Memos ha ospitato oggi una conversazione tra la giornalista Tana De Zulueta (ex corrispondente in Italia dell’Economist ed ex parlamentare italiana) e l’economista Luca Fantacci (Università Bocconi) sul referendum britannico sull’Unione Europea.

I temi: dal destino incerto di Cameron al rischio dissoluzione della Gran Bretagna, se vince la Brexit; dalle pressioni delle istituzioni finanziarie internazionali (Fmi, Bce) a favore di Londra nella Ue al nuovo nazionalismo che attraversa la Gran Bretagna.

Ecco due passaggi dei ragionamenti fatti dagli ospiti nella trasmissione di oggi.

Luca Fantacci
Luca Fantacci

«Il motivo concreto delle pressioni delle istituzioni finanziarie – ha raccontato il professor Luca Fantacci – è riconducibile al fatto che questa Unione Europea è stata costruita per assecondare degli interessi finanziari.

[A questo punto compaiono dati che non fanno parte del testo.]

Lemma max_drawdown_card_always_excellent_witness :
  exists m, calculate_portfolio_metrics [1 # 10; -1 # 2; -1 # 2] (2 # 100) = Some m
            /\ feq (max_drawdown m) (Fin (-3 # 4))
            /\ get_metric_color_class "max_drawdown" (max_drawdown m) = "metric-excellent".
Proof.
  destruct (calculate_portfolio_metrics [1 # 10; -1 # 2; -1 # 2] (2 # 100))
    as [m|] eqn:E; [|discriminate E].
  exists m. split; [reflexivity|]. split.
  - rewrite (max_drawdown_eq _ _ _ E). vm_compute. reflexivity.
  - refine (proj2 (max_drawdown_card_always_excellent _ _ _ E _)).
    repeat constructor.
Defined.

(** ** The last entry of derived series *)

Lemma iloc_last_nth_error (s : series) :
  iloc_neg 1 s = if (List.length s =? 0)%nat then None
                 else nth_error s (List.length s - 1).
Proof.
  unfold iloc_neg. cbn [Nat.eqb orb].
  destruct s as [|x s]; [reflexivity|]. cbn [List.length Nat.eqb].
  replace (S (List.length s) <? 1)%nat with false
    by (symmetry; apply Nat.ltb_ge; lia).
  reflexivity.
Qed.

Lemma nth_error_map2 {A B C : Type} (f : A -> B -> C) (l1 : list A) (l2 : list B) (i : nat) :
  nth_error (map2 f l1 l2) i
  = match nth_error l1 i, nth_error l2 i with
    | Some a, Some b => Some (f a b)
    | _, _ => None
    end.
Proof.
  revert l2 i. induction l1 as [|a l1 IH]; intros l2 i.
  - destruct i; reflexivity.
  - destruct l2 as [|b l2].
    + cbn [map2]. destruct (nth_error (a :: l1) i); destruct i; reflexivity.
    + destruct i; cbn [map2 nth_error]; [reflexivity|apply IH].
Qed.

Lemma iloc_last_map (f : float64 -> float64) (s : series) :
  iloc_neg 1 (map f s) = option_map f (iloc_neg 1 s).
Proof.
  rewrite !iloc_last_nth_error, length_map.
  destruct (List.length s =? 0)%nat; [reflexivity|].
  apply nth_error_map.
Qed.

Lemma iloc_last_map2 (f : float64 -> float64 -> float64) (a b : series) :
  List.length a = List.length b ->
  iloc_neg 1 (map2 f a b)
  = match iloc_neg 1 a, iloc_neg 1 b with
    | Some x, Some y => Some (f x y)
    | _, _ => None
    end.
Proof.
  intros Hlen. rewrite !iloc_last_nth_error, map2_length, <- Hlen, Nat.min_id.
  destruct (List.length a =? 0)%nat; [reflexivity|].
  apply nth_error_map2.
Qed.

Lemma iloc_last_of_values (l : list Q) :
  l <> [] -> iloc_neg 1 (of_values l) = Some (Fin (nth (List.length l - 1) l 0)).
Proof.
  intros Hne. rewrite iloc_last_nth_error. unfold of_values. rewrite length_map.
  destruct l as [|x l]; [contradiction|]. cbn [List.length Nat.eqb].
  rewrite nth_error_map.
  rewrite (nth_error_nth' (x :: l) 0) by (cbn [List.length]; lia).
  reflexivity.
Qed.

(** The rolling statistic at the last date is the statistic of the last
    [w] values, and NaN when there are fewer. *)
Lemma rolling_last (stat : series -> float64) (w : nat) (l : list Q) :
  (1 <= w)%nat -> (w <= List.length l)%nat ->
  iloc_neg 1 (rolling stat w (of_values l))
  = Some (stat (of_values (skipn (List.length l - w) l))).
Proof.
  intros H1 Hw. rewrite iloc_last_nth_error, rolling_length.
  unfold of_values at 1 2. rewrite length_map.
  replace (List.length l =? 0)%nat with false by (symmetry; apply Nat.eqb_neq; lia).
  unfold rolling. rewrite nth_error_map.
  unfold of_values at 1. rewrite length_map.
  rewrite (nth_error_nth' (seq 0 (List.length l)) 0%nat) by (rewrite length_seq; lia).
  rewrite seq_nth by lia. cbn [option_map Nat.add]. cbv zeta.
  unfold window.
  replace (List.length l - 1 + 1)%nat with (List.length l) by lia.
  rewrite firstn_all2 by (unfold of_values; rewrite length_map; lia).
  unfold of_values. rewrite skipn_map. fold (of_values (skipn (List.length l - w) l)).
  rewrite series_count_of_values, length_skipn.
  replace (List.length l - (List.length l - w) <? w)%nat with false
    by (symmetry; apply Nat.ltb_ge; lia).
  reflexivity.
Qed.

Lemma rolling_last_short (stat : series -> float64) (w : nat) (s : series) :
  s <> [] -> (List.length s < w)%nat ->
  iloc_neg 1 (rolling stat w s) = Some NaN.
Proof.
  intros Hne Hw. rewrite iloc_last_nth_error, rolling_length.
  assert (Hn : (0 < List.length s)%nat) by (destruct s; [contradiction|simpl; lia]).
  replace (List.length s =? 0)%nat with false by (symmetry; apply Nat.eqb_neq; lia).
  rewrite (nth_error_nth' _ NaN) by (rewrite rolling_length; lia).
  rewrite rolling_insufficient_history by lia. reflexivity.
Qed.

Interessi che si vedrebbero compromessi dall’inversione di un processo che fino a questo momento è stato a senso unico, di sempre maggiore integrazione (…) La risposta alle questioni poste dal referendum dovrebbe venire da un ripensamento complessivo dell’architettura dell’Unione Europea, meno a servizio degli interessi finanziarie e più a servizio degli interessi sociali e politici degli stati membri».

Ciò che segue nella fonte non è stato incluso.